Required action: Return only how many lines in the data include the string "cmem".

** Opening Dataset entries block **

(** Sizes and offsets of the tables of include/smp.h. *)
Definition sizeof_mp_processor : Z := 20.
Definition sizeof_mp_entry : Z := 8.
Definition sizeof_mp_config : Z := 44.

(** [struct cpu]; [processor] is the address of its table entry. *)
Record cpu := Cpu { cpu_no : Z; init : bool; started : bool; processor : option Z }.

(** [cpus] (a processor that was never set is all zero), the devices, and
    the flag [__smp_init]. *)
Record smp := Smp { smem : cmem; cpus : gmap Z cpu; shw : hw; smp_up : bool; imcr : list (Z * Z) }.

Definition with_smem (x : cmem) (s : smp) : smp := Smp x (cpus s) (shw s) (smp_up s) (imcr s).
Definition with_cpus (x : gmap Z cpu) (s : smp) : smp := Smp (smem s) x (shw s) (smp_up s) (imcr s).
Definition with_shw (x : hw) (s : smp) : smp := Smp (smem s) (cpus s) x (smp_up s) (imcr s).

Definition zero_cpu : cpu := Cpu 0 false false None.
Definition cpu_at (s : smp) (i : Z) : cpu := default zero_cpu (cpus s !! i).
Definition set_cpu (i : Z) (x : cpu) : M smp unit := mmod (fun s => with_cpus (<[i := x]> (cpus s)) s).

Definition on_smem {A} (m : M cmem A) : M smp A := zoom smem with_smem m.
Definition read8 (p : Z) : M smp Z := on_smem (rdb p).
Definition read16 (p : Z) : M smp Z := on_smem (rd16 p).
Definition read32 (p : Z) : M smp Z := on_smem (rd32 p).

Definition with_ioapic_id (x : Z) (s : smp) : smp :=
  let h := shw s in
  with_shw (Hw (hpt h) (io_sel h) (io_regs h) x (l_ptr h) (l_regs h) (l_log h) (l_busy h) (warm h) (cmos h)) s.
Definition with_lapic_ptr (p : Z) (s : smp) : smp :=
  let h := shw s in
  with_shw (Hw (hpt h) (io_sel h) (io_regs h) (ioapic_id h) p (l_regs h) (l_log h) (l_busy h) (warm h) (cmos h)) s.

(** [cpu_id]: the number of the processor that runs. *)
Definition cpu_id : M smp Z :=
  s ← mget; if negb (smp_up s) then mret 0 else zoom shw with_shw lapic_id.

(** ** The configuration table *)

(** The loop of [scan_mp_entry] at [p]; [iointr] is the local variable of
    that name, not set at first, which the message for a local interrupt
    entry reads by mistake.  A processor that does not fit into [cpus] is
    skipped without advancing [p]. *)
Fixpoint scan_loop (fuel : nat) (p en : Z) (iointr : option Z) : M smp Z :=
  match fuel with
  | O => fun _ => Spin
  | S fuel =>
      if en <=? p then mret 0
      else
        t ← read8 p;
        if t =? MP_ENTRY_TYPE_PROCESSOR then
          id ← read8 (p + 1);
          if MAX_CPU <=? id then
            _ ← mlift (WARN_ON (MAX_CPU <? id));
            scan_loop fuel p en iointr
          else
            _ ← set_cpu id (Cpu id true false (Some p));
            scan_loop fuel (p + sizeof_mp_processor) en iointr
        else if t =? MP_ENTRY_TYPE_BUS then scan_loop fuel (p + sizeof_mp_entry) en iointr
        else if t =? MP_ENTRY_TYPE_IOAPIC then
          id ← read8 (p + 1);
          _ ← mmod (with_ioapic_id id);
          scan_loop fuel (p + sizeof_mp_entry) en iointr
        else if t =? MP_ENTRY_TYPE_IOINTR then scan_loop fuel (p + sizeof_mp_entry) en (Some p)
        else if t =? MP_ENTRY_TYPE_LINTR then
          i ← mlift (deref iointr);
          _ ← read8 (i + 1);
          scan_loop fuel (p + sizeof_mp_entry) en iointr
        else mret (- ENODEV)
  end.

(** Every entry advances by at least a byte. *)
Definition scan_mp_entry (start en : Z) : M smp Z := scan_loop (S (Z.to_nat (en - start))) start en None.
(** One pixel. *)
Lemma painted_pixel b x y c : 0 <= x < width g -> 0 <= y ->
  painted (fun x' y' => (x' =? x) && (y' =? y)) c b (blit (vram g + 3 * (width g * y + x)) [blue c; green c; red c] b).
Proof.
  intros Hx Hy a. set (w := width g) in *. rewrite blit_lookup. cbn [length]. cbv zeta.
  set (d := a - vram g). set (i := d / 3). pose proof (Z.div_mod d 3 ltac:(lia)) as Ed. fold i in Ed.
  pose proof (Z.mod_pos_bound d 3 ltac:(lia)) as Hm. pose proof (Z.div_mod i w ltac:(lia)) as Ei.
  pose proof (Z.mod_pos_bound i w ltac:(lia)) as Hmi.
  destruct (decide (i = w * y + x)) as [E|E].
  - assert (i mod w = x /\ i / w = y) as [-> ->].
    { rewrite E. split; [symmetry; apply (Z.mod_unique_pos _ _ y); lia|symmetry; apply (Z.div_unique_pos _ _ _ x); lia]. }
    rewrite !Z.eqb_refl. cbn [andb]. replace (_ && _) with true by (unfold d in *; lia).
    replace (a - (vram g + 3 * (w * y + x))) with (d mod 3) by (unfold d in *; lia).
    assert (d mod 3 = 0 \/ d mod 3 = 1 \/ d mod 3 = 2) as [->|[->| ->]] by lia; done.
  - assert (i mod w =? x = true -> i / w =? y = true -> False) by (intros; apply E; lia).
    replace ((i mod w =? x) && (i / w =? y)) with false by (destruct (i mod w =? x), (i / w =? y); naive_solver).
    by replace (_ && _) with false by (unfold d in *; lia).
Qed.

Lemma put_colors_run c n : forall s x y,
  frame_buffer (bytes s) -> color_ok c -> 0 <= x -> x + Z.of_nat n <= width g -> 0 <= y < height g ->
  exists b', put_colors n (vram g + 3 * (width g * y + x)) c s = Ret (tt, put_bytes b' s) /\
    painted (fun x' y' => (x <=? x') && (x' <? x + Z.of_nat n) && (y' =? y)) c (bytes s) b'.
Proof.
  induction n as [|n IH]; intros s x y F Hc Hx Hn Hy; cbn [put_colors].
  - exists (bytes s). split; [by destruct s|]. eapply painted_ext; [|apply painted_none].
    intros x' y'. cbv beta. lia.
  - destruct F as [Fw Fh Fb Fv Fm] eqn:HF. clear HF.
    assert (Hm : mapped (bytes s) (vram g + 3 * (width g * y + x)) 3) by (eapply mapped_sub; [exact Fm|lia|nia]).
    rewrite (M_bind_run _ _ _ _ _ (put_color_run s _ c Hc Hm)). set (s1 := put_bytes _ _).
    pose proof (painted_pixel (bytes s) x y c ltac:(lia) ltac:(lia)) as P1.
    destruct (IH s1 (x + 1) y) as (b' & E & P2); [by eapply frame_buffer_painted|done|lia|lia|done|].
    unfold sizeof_color. replace (vram g + 3 * (width g * y + x) + 3) with (vram g + 3 * (width g * y + (x + 1))) by lia.
    exists b'. split; [exact E|]. eapply painted_ext; [|exact (painted_union _ _ _ _ _ _ P1 P2)].
    intros x' y'. cbv beta. lia.
Qed.

Definition in_rect (x1 y1 x2 y2 x y : Z) : bool := (x1 <=? x) && (x <=? x2) && (y1 <=? y) && (y <=? y2).

Lemma fill_rows_run c n : forall s x1 x2 y,
  frame_buffer (bytes s) -> color_ok c -> 0 <= x1 <= x2 -> x2 < width g -> 0 <= y -> y + Z.of_nat n <= height g ->
  exists b', fill_rows n x1 x2 y c s = Ret (tt, put_bytes b' s) /\
    painted (in_rect x1 y x2 (y + Z.of_nat n - 1)) c (bytes s) b'.
Proof.
  induction n as [|n IH]; intros s x1 x2 y F Hc Hx Hx2 Hy Hn; cbn [fill_rows].
  - exists (bytes s). split; [by destruct s|]. eapply painted_ext; [|apply painted_none].
    intros x' y'. unfold in_rect. lia.
  - rewrite (vram_pixel_spec (bytes s)) by (done || lia).
    destruct (put_colors_run c (Z.to_nat (x2 - x1 + 1)) s x1 y F Hc) as (b1 & E1 & P1); [lia|lia|lia|].
    rewrite (M_bind_run _ _ _ _ _ E1).
    destruct (IH (put_bytes b1 s) x1 x2 (y + 1)) as (b' & E & P2); [by eapply frame_buffer_painted|done|lia|lia|lia|lia|].
    exists b'. split; [exact E|]. eapply painted_ext; [|exact (painted_union _ _ _ _ _ _ P1 P2)].
    intros x' y'. unfold in_rect. cbv beta. lia.
Qed.

Lemma gpu_fill_rect_run s x1 y1 x2 y2 c :
  frame_buffer (bytes s) -> color_ok c -> 0 <= x1 < x2 -> x2 < width g -> 0 <= y1 < y2 -> y2 < height g ->
  exists b', gpu_fill_rect x1 y1 x2 y2 c s = Ret (tt, put_bytes b' s) /\
    painted (in_rect x1 y1 x2 y2) c (bytes s) b'.
Proof.
  intros F Hc Hx Hx2 Hy Hy2. unfold gpu_fill_rect, assert_point.
  replace ((x1 <? width g) && (y1 <? height g)) with true by lia.
  replace ((x2 <? width g) && (y2 <? height g)) with true by lia.
  replace (x1 <? x2) with true by lia. replace (y1 <? y2) with true by lia.
  do 4 rewrite (M_bind_run _ _ s s tt) by done.
  destruct (fill_rows_run c (Z.to_nat (y2 - y1 + 1)) s x1 x2 y1 F Hc) as (b' & E & P); [lia|lia|lia|lia|].
  exists b'. split; [exact E|]. by replace (y1 + Z.of_nat (Z.to_nat (y2 - y1 + 1)) - 1) with y2 in P by lia.
Qed.

(** On a frame buffer of 24 bits per pixel, [gpu_fill_rect] sets exactly
    the pixels of the rectangle, corners included, to the colour; every
    other byte of memory is unchanged.  A rectangle that leaves the screen
    or is not at least two pixels wide and high stops the kernel before
    anything is written. *)
Theorem gpu_fill_rect_ok (s : cmem) (x1 y1 x2 y2 : Z) (c : color) :
  frame_buffer (bytes s) -> color_ok c -> 0 <= x1 -> 0 <= y1 ->
  if (x1 <? x2) && (x2 <? width g) && (y1 <? y2) && (y2 <? height g)
  then exists b', gpu_fill_rect x1 y1 x2 y2 c s = Ret (tt, put_bytes b' s) /\
         painted (in_rect x1 y1 x2 y2) c (bytes s) b'
  else gpu_fill_rect x1 y1 x2 y2 c s = Bug.
Proof.
  intros F Hc Hx Hy. destruct (_ && _) eqn:E; [apply gpu_fill_rect_run; lia || done|].
  unfold gpu_fill_rect, assert_point.
  destruct ((x1 <? width g) && (y1 <? height g)) eqn:E1; [|done].
  destruct ((x2 <? width g) && (y2 <? height g)) eqn:E2; [|done].
  destruct (x1 <? x2) eqn:E3; [|done]. destruct (y1 <? y2) eqn:E4; [|done]. lia.
Qed.

(** [gpu_draw_line] is one row of it. *)
Theorem gpu_draw_line_ok (s : cmem) (x1 x2 y : Z) (c : color) :
  frame_buffer (bytes s) -> color_ok c -> 0 <= x1 < x2 -> x2 < width g -> 0 <= y < height g ->
  exists b', gpu_draw_line x1 x2 y c s = Ret (tt, put_bytes b' s) /\ painted (in_rect x1 y x2 y) c (bytes s) b'.
Proof.
  intros F Hc Hx Hx2 Hy. unfold gpu_draw_line, assert_point.
  replace ((x1 <? width g) && (y <? height g)) with true by lia.
  replace ((x2 <? width g) && (y <? height g)) with true by lia. replace (x1 <? x2) with true by lia.
  do 3 rewrite (M_bind_run _ _ s s tt) by done. rewrite (vram_pixel_spec (bytes s)) by (done || lia).
  destruct (put_colors_run c (Z.to_nat (x2 - x1 + 1)) s x1 y F Hc) as (b' & E & P); [lia|lia|done|].
  exists b'. split; [exact E|]. eapply painted_ext; [|exact P]. intros x' y'. unfold in_rect. lia.
Qed.

Lemma graphic_fill_run (s : cmem) :
  frame_buffer (bytes s) -> 1 < width g -> 1 < height g ->
  if 50 <? height g
  then exists b', graphic_fill s = Ret (tt, put_bytes b' s) /\
    (forall a, vram g <= a < vram g + 3 * (width g * height g) ->
       b' !! a = Some (component (if (a - vram g) / 3 / width g <? height g - 51 then Ivory else LightGreen) ((a - vram g) mod 3))) /\
    (forall a, ~ (vram g <= a < vram g + 3 * (width g * height g)) -> b' !! a = bytes s !! a)
  else graphic_fill s = Bug.
Proof.
  intros F Hw Hh. pose proof (fb_width _ F). pose proof (fb_height _ F). unfold graphic_fill, vram_width, vram_height.
  rewrite (wrap_small 32 (width g - 1)), (wrap_small 32 (height g - 1)) by (unfold fits; lia).
  destruct (gpu_fill_rect_run s 0 0 (width g - 1) (height g - 1) Ivory F) as (b1 & E1 & P1); [by split_and!|lia|lia|lia|lia|].
  rewrite (M_bind_run _ _ _ _ _ E1). destruct (Z.ltb_spec 50 (height g)) as [Hb|Hb].
  - rewrite wrap_small by (unfold fits; lia).
    destruct (gpu_fill_rect_run (put_bytes b1 s) 0 (height g - 51) (width g - 1) (height g - 1) LightGreen) as (b2 & E2 & P2);
      [by eapply frame_buffer_painted|by split_and!|lia|lia|lia|lia|].
    exists b2. split; [exact E2|].
    assert (Hrow : forall a, let i := (a - vram g) / 3 in 0 <= i mod width g < width g /\
      (vram g <= a < vram g + 3 * (width g * height g) <-> 0 <= i / width g < height g)).
    { intros a i. split; [apply Z.mod_pos_bound; lia|]. unfold i. rewrite Z.div_div by lia.
      pose proof (Z.div_mod (a - vram g) (3 * width g) ltac:(lia)). pose proof (Z.mod_pos_bound (a - vram g) (3 * width g) ltac:(lia)).
      split; intros; nia. }
    split; intros a Ha; destruct (Hrow a) as [Hc Hr]; rewrite (painted_over _ _ _ _ _ _ _ a P1 P2); unfold in_rect; cbv zeta in *.
    + apply Hr in Ha. destruct (Z.ltb_spec ((a - vram g) / 3 / width g) (height g - 51)).
      * replace (height g - 51 <=? (a - vram g) / 3 / width g) with false by lia. rewrite andb_false_r. cbn [andb]. if_true. done.
      * if_true. done.
    + assert (~ 0 <= (a - vram g) / 3 / width g < height g) by tauto. do 2 if_false. done.
  - unfold gpu_fill_rect, assert_point.
    assert (Hwr : u32 (height g - 51) = height g - 51 + 2 ^ 32).
    { unfold wrap. rewrite <-(Z.mod_add _ 1) by lia. rewrite Z.mod_small; lia. }
    rewrite Hwr. by replace ((0 <? width g) && (height g - 51 + 2 ^ 32 <? height g)) with false by lia.
Qed.

(** The first screen: above the last 51 lines every pixel is ivory, the
    last 51 lines are light green, and no byte outside the frame buffer
    changes.  On a screen of less than 51 lines the unsigned subtraction
    wraps and an assertion stops the kernel. *)
Theorem graphic_fill_ok (s : cmem) :
  frame_buffer (bytes s) -> 1 < width g -> 1 < height g ->
  if 50 <? height g
  then exists b', graphic_fill s = Ret (tt, put_bytes b' s) /\
    (forall a, vram g <= a < vram g + 3 * (width g * height g) ->
       b' !! a = Some (component (if (a - vram g) / 3 / width g <? height g - 51 then Ivory else LightGreen) ((a - vram g) mod 3))) /\
    (forall a, ~ (vram g <= a < vram g + 3 * (width g * height g)) -> b' !! a = bytes s !! a)
  else graphic_fill s = Bug.
Proof. apply graphic_fill_run. Qed.

End Gpu.

(** ** Two small screens *)

Definition gpu24 : gpu_info := GpuInfo 4 60 24 0xFD000000.
Definition gpu32 : gpu_info := GpuInfo 4 4 32 0xFD000000.
Definition blank (n : nat) : cmem := CMem (blit 0xFD000000 (replicate n 0) ∅) ∅.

** Closing Dataset entries block **

Task solution: 8